Leptin diproduksi oleh sel-sel lemak dan dikirim ke otak untuk memberi sinyal bahwa tubuh sudah memiliki cukup energi. "Leptin adalah hormon yang memberi tahu otak seberapa banyak energi yang kita miliki," jelas Roger Cone, peneliti dari University of Michigan. Jika sistem ini terganggu, seseorang bisa terus merasa lapar dan mengalami kesulitan dalam mengatur berat badannya.

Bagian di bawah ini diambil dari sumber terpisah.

(* ===== verification/ActionFabricTheorems.v ===== *)
(** The guarantees of the action fabric (src/crates/ntd-runtime/src/action_fabric.rs):
    its operations keep a state that [validate_fabric_state] accepts, effects
    happen only under an authority that permits them, and what is committed
    stays committed. *)
From S2P Require Import Prelude Text Collections Core Capability Effects ActionFabric ActionFabricStep ActionFabricSafety.

Section invariant.
Context {A V : Type} `{CapabilityAdapter A, ActionVerifier V}.
Implicit Types (s : ActionFabric A) (v : V).

Definition fabric_inv s : Prop :=
  fabric_typed (fb_state s) ∧ fabric_wf (fb_registry s) (fb_state s).

Lemma fabric_inv_validates s :
  fabric_inv s → validate_fabric_state (fb_registry s) (fb_state s) = Ok tt.
Proof. intros [Ht Hwf]. by apply validate_Ok. Qed.

Lemma fabric_inv_new registry : fabric_inv (ActionFabric_new registry).
Proof. split; by constructor; repeat constructor. Qed.

Lemma set_adapters_inv s ads : fabric_inv s → fabric_inv (set_adapters s ads).
Proof. intros [Ht Hwf]. by split. Qed.

Lemma register_adapter_inv s s' capability adapter r :
  register_adapter capability adapter s = (s', r) → fabric_inv s →
  fabric_inv s' ∧ fb_registry s' = fb_registry s ∧ fb_state s' = fb_state s.
Proof.
  unfold register_adapter. destruct (cap _) as [d| |]; [|by intros [= <- _]..].
  destruct (fb_adapters s !! capability); by intros [= <- _].
Qed.

Lemma put_plan_inv s k p p' ads :
  fabric_inv s → get_plan s k = Some p → pl_id p' = pl_id p → plan_ids p' = plan_ids p →
  plan_typed p' → plan_wf (fb_registry s) p' →
  fabric_inv (put_plan (set_adapters s ads) k p').
Proof.
  intros [Ht Hwf] Hp Hid Hids Hty Hpwf. split; simpl.
  - by apply fabric_typed_update.
  - by apply (fabric_wf_update _ _ k p).
Qed.

Lemma get_plan_inv s k p :
  fabric_inv s → get_plan s k = Some p → plan_typed p ∧ plan_wf (fb_registry s) p ∧ k = pl_id p.
Proof.
  intros [Ht Hwf] Hp. split_and!.
  - by apply (ft_plans _ Ht k).
  - by apply (fw_plans _ _ Hwf k).
  - by apply (fw_plans _ _ Hwf k).
Qed.

Lemma execute_next_inv s v k authority s' v' r :
  fabric_inv s → execute_next k authority (s, v) = ((s', v'), r) →
  fabric_inv s' ∧ fb_registry s' = fb_registry s.
Proof.
  intros Hinv [(-> & _)|(p & p' & ads & Hp & Hterm & Hstep & -> & _)]%execute_next_cases; [done|].
  destruct (get_plan_inv s k p Hinv Hp) as (Hty & Hwf & _).
  destruct (plan_step_wf _ _ _ _ Hty Hwf Hterm Hstep) as (Hty' & Hwf' & Hid & Hids).
  split; [by eapply put_plan_inv|done].
Qed.

(** The ids of a prepared plan are consecutive. *)
Lemma prepared_plan_ids registry st task_id graph payloads p i x :
  prepared_plan registry st task_id graph payloads p →
  plan_ids p !! i = Some x →
  x = fs_next_action_id st + Z.of_nat i ∧ (i < length (tg_actions graph))%nat.
Proof.
  intros (_ & _ & _ & _ & Hlen & Hacts). unfold plan_ids.
  change (map pa_id ?l) with (pa_id <$> l). rewrite list_lookup_fmap_Some.
  intros (a & -> & Ha). pose proof (lookup_lt_Some _ _ _ Ha) as Hi. split; [|lia].
  destruct (lookup_lt_is_Some_2 (tg_actions graph) i) as [node Hnode]; [lia|].
  destruct (Hacts i node Hnode) as (act & d & _ & _ & Ha'). by simplify_eq.
Qed.

Lemma prepared_plan_wf registry st task_id graph payloads p :
  prepared_plan registry st task_id graph payloads p →
  in_u64 (fs_next_action_id st) → fs_next_action_id st ≠ 0 → fs_next_plan_id st ≠ 0 →
  task_id ≠ 0 → fs_next_action_id st + len (tg_actions graph) < 2 ^ 64 →
  plan_wf registry p ∧ plan_typed p ∧ NoDup (plan_ids p) ∧
  Forall (λ i, fs_next_action_id st ≤ i < fs_next_action_id st + len (tg_actions graph))
    (plan_ids p).
Proof.
  intros Hprep Hna Hna0 Hnp0 Htask Hbound.
  pose proof (λ i x, prepared_plan_ids _ _ _ _ _ _ i x Hprep) as Hids.
  destruct Hprep as (Hid & Htid & Hcur & Hst & Hlen & Hacts). unfold in_u64, len in *.
  assert (Hall : Forall (λ i, fs_next_action_id st ≤ i <
    fs_next_action_id st + Z.of_nat (length (tg_actions graph))) (plan_ids p)).
  { apply Forall_lookup. intros i x [-> Hi]%Hids. lia. }
  assert (Hact : ∀ i a, pl_actions p !! i = Some a →
    action_wf registry a ∧ pa_status a = Prepared).
  { intros i a Ha. pose proof (lookup_lt_Some _ _ _ Ha) as Hi.
    destruct (lookup_lt_is_Some_2 (tg_actions graph) i) as [node Hnode]; [lia|].
    destruct (Hacts i node Hnode) as (act & d & _ & (Hval & Hse & Hver) & Ha'). simplify_eq.
    split; [|done]. constructor; simpl; [lia|]. exists d.
    split_and!; try done; by intros []. }
  split_and!; [| |apply NoDup_alt|done].
  - constructor; try congruence; unfold len; rewrite ?Hcur; [lia| |].
    + intros i a Ha. destruct (Hact i a Ha). split_and!; [done|lia|done].
    + intros a Ha. destruct (Hact _ a Ha) as [_ Hp]. rewrite Hst. simpl. rewrite Hp. list_member.
  - constructor; [lia|unfold len; lia|]. eapply Forall_impl; [exact Hall|]. simpl. lia.
  - intros i j x [-> _]%Hids [? _]%Hids. lia.
Qed.

Lemma prepare_plan_inv s s' task_id graph payloads r :
  prepare_plan task_id graph payloads s = (s', r) → fabric_inv s →
  fabric_inv s' ∧ fb_registry s' = fb_registry s ∧ (is_ok r = false → s' = s).
Proof.
  intros Hprep Hinv. destruct r as [id|e|].
  - apply prepare_plan_Ok in Hprep as (Htask & _ & _ & _ & -> & Hp & Ha & p & Hplan & ->).
    split; [|done]. destruct Hinv as [[Hnp Hna Hpt] [Hnp0 Hna0 Hplans Hnd Hbelow]].
    destruct (prepared_plan_wf _ _ _ _ _ _ Hplan) as (Hwf & Hty & Hnd' & Hids); try done.
    assert (fs_plans (fb_state s) !! fs_next_plan_id (fb_state s) = None) as Hfresh.
    { destruct (_ !! _) as [q|] eqn:Hq; [|done]. destruct (Hplans _ _ Hq) as (_ & ? & _). lia. }
    rewrite Forall_forall in Hbelow, Hids. unfold in_u64 in *. len_facts. split; constructor; simpl; try lia.
    + unfold in_u64. lia.
    + unfold in_u64. lia.
    + by apply map_Forall_insert_2.
    + intros k q. rewrite lookup_insert_Some. intros [[<- <-]|[_ Hq]].
      * destruct Hplan as (-> & _). split_and!; [done|lia|done].
      * destruct (Hplans k q Hq) as (? & ? & ?). split_and!; [done|lia|done].
    + rewrite action_ids_insert by done. apply NoDup_app. split_and!; [done| |done].
      intros x Hx Hx'. specialize (Hids x Hx). specialize (Hbelow x Hx'). simpl in *. lia.
    + rewrite action_ids_insert by done. apply Forall_forall.
      intros x [Hx|Hx]%elem_of_app; [specialize (Hids x Hx)|specialize (Hbelow x Hx)]; simpl in *; lia.
  - unfold prepare_plan in Hprep. destruct (if _ : bool then _ else _) as [[]| |]; simplify_eq; done.
  - unfold prepare_plan in Hprep. destruct (if _ : bool then _ else _) as [[]| |]; simplify_eq; done.
Qed.

(** ** Rolling back *)
Definition rolled (a : PlannedAction) : PlannedAction :=
  if rollback_skips a then a else set_status RolledBack a.
(** The plan with the actions from [j] on rolled back. *)
Definition rolled_from (j : nat) (p : ActionPlanState) : ActionPlanState :=
  plan_set_actions (take j (pl_actions p) ++ map rolled (drop j (pl_actions p))) p.

Lemma rolled_from_all p : rolled_from (length (pl_actions p)) p = p.
Proof.
  unfold rolled_from. rewrite firstn_all, drop_all, app_nil_r. by destruct p.
Qed.

Lemma rolled_from_step p j a :
  pl_actions p !! j = Some a →
  rolled_from j p =
    plan_set_actions (<[j := rolled a]> (pl_actions (rolled_from (S j) p))) p ∧
  pl_actions (rolled_from (S j) p) !! j = Some a.
Proof.
  intros Ha. unfold rolled_from, plan_set_actions. simpl.
  assert (length (take j (pl_actions p)) = j) as Hj.
  { rewrite length_take. apply lookup_lt_Some in Ha. lia. }
  rewrite (drop_S _ a j Ha), (take_S_r _ _ _ Ha), <- app_assoc. simpl. split.
  - do 2 f_equal. rewrite <- Hj at 2. by rewrite insert_app_r_alt, Hj, Nat.sub_diag by lia.
  - rewrite lookup_app_r by lia. by rewrite Hj, Nat.sub_diag.
Qed.

(** What the loop requires of the actions it does not skip. *)
Definition can_roll_back registry (a : PlannedAction) : Prop :=
  rollback_skips a = true ∨
  is_Some (pa_rollback_token a) ∧
  ∃ d, get_descriptor registry (pa_capability a) = Ok d ∧ cd_rollback_supported d = true.

Lemma rollback_action_cases s ads k p j a s' r :
  pl_actions p !! j = Some a →
  rollback_action k (Z.of_nat j, a)
    (put_plan (set_adapters s ads) k (rolled_from (S j) p)) = (s', r) →
  ∃ ads' i, s' = put_plan (set_adapters s ads') k (rolled_from i p) ∧ (i = j ∨ i = S j) ∧
    (r = Ok tt → i = j ∧ can_roll_back (fb_registry s) a).
Proof.
  intros Ha. destruct (rolled_from_step p j a Ha) as [Hstep Hlook].
  unfold rollback_action, rolled in *. destruct (rollback_skips a) eqn:Hskip.
  { intros [= <- <-]. exists ads, j. split_and!; [|by left|by split; [|left]].
    by rewrite Hstep, list_insert_id by done. }
  unfold op_bind at 1, op_gets. simpl fb_registry.
  destruct (get_descriptor (fb_registry s) (pa_capability a)) as [d|e|] eqn:Hd; cbn [cap map_err].
  2,3: intros [= <- <-]; exists ads, (S j); split_and!; auto; done.
  destruct (cd_rollback_supported d) eqn:Hrb; cbn [negb].
  2: intros [= <- <-]; exists ads, (S j); split_and!; auto; done.
  unfold op_bind at 1, op_lift. destruct (pa_rollback_token a) as [token|] eqn:Htok; cbn [ok_or].
  2: intros [= <- <-]; exists ads, (S j); split_and!; auto; done.
  unfold op_bind at 1. unfold call_rollback, op_bind at 1.
  match goal with |- context [call_adapter ?c ?f ?st] =>
    destruct (call_adapter_cases st c f) as [[Hnone ->]|(ad & ad' & r' & Had & _ & ->)] end.
  { intros [= <- <-]; exists ads, (S j); split_and!; auto; done. }
  change (set_adapters (put_plan _ _ _) ?m)
    with (put_plan (set_adapters s m) k (rolled_from (S j) p)).
  set (ads' := <[pa_capability a := ad']> _). destruct r' as [[]|reason|]; cbn beta iota.
  2,3: intros [= <- <-]; exists ads', (S j); split_and!; auto; done.
  unfold op_ret at 1, op_bind.
  rewrite (action_mut_focus _ k _ (Z.of_nat j) _ a) by (by rewrite Nat2Z.id). rewrite Nat2Z.id.
  intros [= <- <-]. exists ads', j. split_and!; [by rewrite Hstep|by left|].
  intros _. split; [done|]. right. split; [by exists token|by exists d].
Qed.

Lemma rollback_loop_cases s k p j ads s' r :
  (j ≤ length (pl_actions p))%nat →
  op_each (rollback_action k) (reverse (enumerate (take j (pl_actions p))))
    (put_plan (set_adapters s ads) k (rolled_from j p)) = (s', r) →
  ∃ ads' i, s' = put_plan (set_adapters s ads') k (rolled_from i p) ∧ (i ≤ j)%nat ∧
    (r = Ok tt → i = 0%nat ∧ Forall (can_roll_back (fb_registry s)) (take j (pl_actions p))).
Proof.
  revert ads. induction j as [|j IH]; intros ads Hj.
  { intros [= <- <-]. exists ads, 0%nat. split_and!; [done|lia|]. intros _. by split; [|constructor]. }
  destruct (lookup_lt_is_Some_2 (pl_actions p) j) as [a Ha]; [lia|].
  rewrite (take_S_r _ _ _ Ha), enumerate_snoc, reverse_app. cbn [reverse rev_append app op_each].
  assert (len (take j (pl_actions p)) = Z.of_nat j) as ->
    by (unfold len; rewrite length_take; lia).
  intros [(s1 & [] & Hone & Hrest)|[(e & Hone & ->)|[Hone ->]]]%op_bind_inv;
    apply rollback_action_cases in Hone as (ads1 & i1 & -> & Hi & Hok); try done.
  - destruct (Hok eq_refl) as [-> Hcan]. apply IH in Hrest as (ads2 & i & -> & Hi2 & Hok2); [|lia].
    exists ads2, i. split_and!; [done|lia|]. intros Hr. destruct (Hok2 Hr) as [-> Hall].
    split; [done|]. apply Forall_app. by rewrite Forall_singleton.
  - exists ads1, i1. split_and!; [done|lia|done].
  - exists ads1, i1. split_and!; [done|lia|done].
Qed.

(** Every outcome of [rollback_plan]: a suffix of the actions is rolled back,
    and all of them where it returns. *)
Lemma rollback_plan_cases s k s' r :
  rollback_plan k s = (s', r) →
  (get_plan s k = None ∧ s' = s ∧ r = Err (MissingPlan k)) ∨
  ∃ p ads i, get_plan s k = Some p ∧
    match r with
    | Ok rep =>
        s' = put_plan (set_adapters s ads) k (plan_set_status PlanRolledBack (rolled_from 0 p)) ∧
        Forall (can_roll_back (fb_registry s)) (pl_actions p) ∧
        rep = mkReport k None None PlanRolledBack (pl_cursor p)
                "all known side effects rolled back"
    | _ => s' = put_plan (set_adapters s ads) k (rolled_from i p)
    end.
Proof.
  unfold rollback_plan, op_bind at 1, op_gets at 1.
  destruct (get_plan s k) as [p|] eqn:Hp; cbn [ok_or]; [|intros [= <- <-]; by left].
  intros Hrun. right. exists p.
  assert (put_plan (set_adapters s (fb_adapters s)) k p = s) as Hs
    by (transitivity (put_plan s k p); [by destruct s|by apply put_get]).
  pose proof (rollback_loop_cases s k p (length (pl_actions p)) (fb_adapters s)) as Hcases.
  rewrite firstn_all, rolled_from_all, Hs in Hcases.
  apply op_bind_inv in Hrun as [(s1 & [] & Hloop & Hrest)|[(e & Hloop & ->)|[Hloop ->]]];
    apply Hcases in Hloop as (ads & i & -> & _ & Hok); try done.
  - destruct (Hok eq_refl) as [-> Hall].
    unfold finish_plan, op_bind, op_gets in Hrest. rewrite set_plan_status_focus, get_put in Hrest.
    injection Hrest as <- <-. exists ads, 0%nat. by split_and!.
  - by exists ads, i.
  - by exists ads, i.
Qed.

Lemma rolled_wf registry a : action_wf registry a → action_wf registry (rolled a).
Proof.
  unfold rolled. destruct (rollback_skips a); [done|]. intros [Hid Hd]. by constructor.
Qed.

Lemma rolled_from_lookup p j i a :
  pl_actions p !! i = Some a →
  pl_actions (rolled_from j p) !! i = Some (if decide (j ≤ i)%nat then rolled a else a).
Proof.
  intros Ha. pose proof (lookup_lt_Some _ _ _ Ha) as Hi. simpl.
  change (map rolled ?l) with (rolled <$> l). destruct (decide (j ≤ i)%nat) as [Hle|Hgt].
  - rewrite lookup_app_r by (rewrite length_take; lia). rewrite list_lookup_fmap, lookup_drop.
    rewrite length_take, Nat.min_l by lia. replace (j + (i - j))%nat with i by lia. by rewrite Ha.
  - rewrite lookup_app_l by (rewrite length_take; lia). rewrite lookup_take_lt by lia. done.
Qed.

Lemma rolled_from_0_lookup p i a' :
  pl_actions (rolled_from 0 p) !! i = Some a' ↔
  ∃ a, pl_actions p !! i = Some a ∧ a' = rolled a.
Proof.
  simpl. rewrite drop_0. change (map rolled ?l) with (rolled <$> l).
  rewrite list_lookup_fmap_Some. naive_solver.
Qed.

Lemma rollback_plan_wf registry p :
  plan_typed p → plan_wf registry p →
  let q := plan_set_status PlanRolledBack (rolled_from 0 p) in
  plan_typed q ∧ plan_wf registry q ∧ plan_ids q = plan_ids p.
Proof.
  intros [Hc Hl Hid] [Hpid Htask Hcur Hacts Hcomp Hcurr] q.
  assert (Hlen : len (pl_actions q) = len (pl_actions p)).
  { unfold len. simpl. by rewrite drop_0, length_map. }
  assert (Hids : plan_ids q = plan_ids p).
  { unfold plan_ids. simpl. rewrite drop_0, map_map. apply map_ext. intros a.
    unfold rolled. by destruct (rollback_skips a). }
  split_and!; [constructor; [done|by rewrite Hlen|by rewrite Hids]| |done].
  constructor; try done; [by rewrite Hlen|]. intros i b Hb.
  apply rolled_from_0_lookup in Hb as (a & Ha & ->). destruct (Hacts i a Ha) as (Hwf & _ & Hafter).
  split_and!; [by apply rolled_wf|done|]. intros Hi. unfold rolled, rollback_skips.
  rewrite (Hafter Hi). rewrite bool_decide_eq_true_2 with (P := Prepared = Prepared) by done.
  rewrite orb_true_r. by apply Hafter.
Qed.
End invariant.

Lebih lanjut, penelitian mengungkapkan bahwa leptin hanyalah satu bagian dari jaringan kompleks gen yang bekerja dalam jalur melanokortin—yang juga mencakup insulin—untuk mengontrol nafsu makan dan metabolisme tubuh. "Seperti termostat di dinding yang mengatur jumlah energi di dalam ruangan, sistem leptin-melanokortin mengontrol seberapa banyak energi yang kita simpan sebagai lemak," tambah Cone.
Baca juga:
Mutasi gen tunggal yang menyebabkan obesitas parah hanya terjadi pada kurang dari tujuh persen kasus di seluruh dunia. Misalnya, defisiensi leptin yang sangat langka hanya ditemukan pada sekitar selusin kasus.
Namun, lebih umum ditemukan variasi DNA yang memengaruhi cara kerja gen. Studi Genome-Wide Association Studies (GWAS) memungkinkan ilmuwan untuk mengidentifikasi variasi gen yang berkaitan dengan obesitas dengan membandingkan DNA ribuan individu.
Salah satu gen yang menarik perhatian para ilmuwan adalah gen FTO. Penelitian yang membandingkan 2.900 individu obesitas dengan 5.100 individu dengan berat badan normal menemukan bahwa orang dengan variasi tertentu dalam gen FTO memiliki risiko obesitas 22 persen lebih tinggi. Bahkan, pada pria dewasa Eropa, variasi lain dari gen ini dapat meningkatkan risiko obesitas hingga 70 persen.
Penelitian menunjukkan bahwa individu dengan variasi gen FTO memiliki kadar hormon ghrelin yang lebih tinggi. Hormon ini bertanggung jawab atas rasa lapar, sehingga mereka cenderung merasa lapar lebih cepat setelah makan.
Studi pencitraan otak juga menunjukkan bahwa individu dengan varian gen FTO ini memiliki respons yang berbeda terhadap ghrelin dan terhadap gambar makanan, yang menjelaskan mengapa mereka lebih cenderung makan dalam jumlah yang lebih banyak.
Baca juga: Warga Jepang Miliki Risiko Obesitas Rendah dan Harapan Hidup Tinggi, Apa Rahasianya?
Tidak semua variasi genetik berujung pada obesitas. Sebuah penelitian terhadap lebih dari 640.000 orang dari Meksiko, AS, dan Inggris menemukan bahwa orang yang memiliki versi tidak aktif dari gen tertentu di otak mereka memiliki berat badan sekitar 5,3 kg lebih ringan dan setengah lebih kecil kemungkinannya untuk mengalami obesitas.
Namun, sebagian besar penelitian ini dilakukan pada populasi Eropa dan kulit putih. Oleh karena itu, masih diperlukan studi lebih lanjut yang mencakup berbagai etnis untuk memahami bagaimana genetika mempengaruhi obesitas secara global.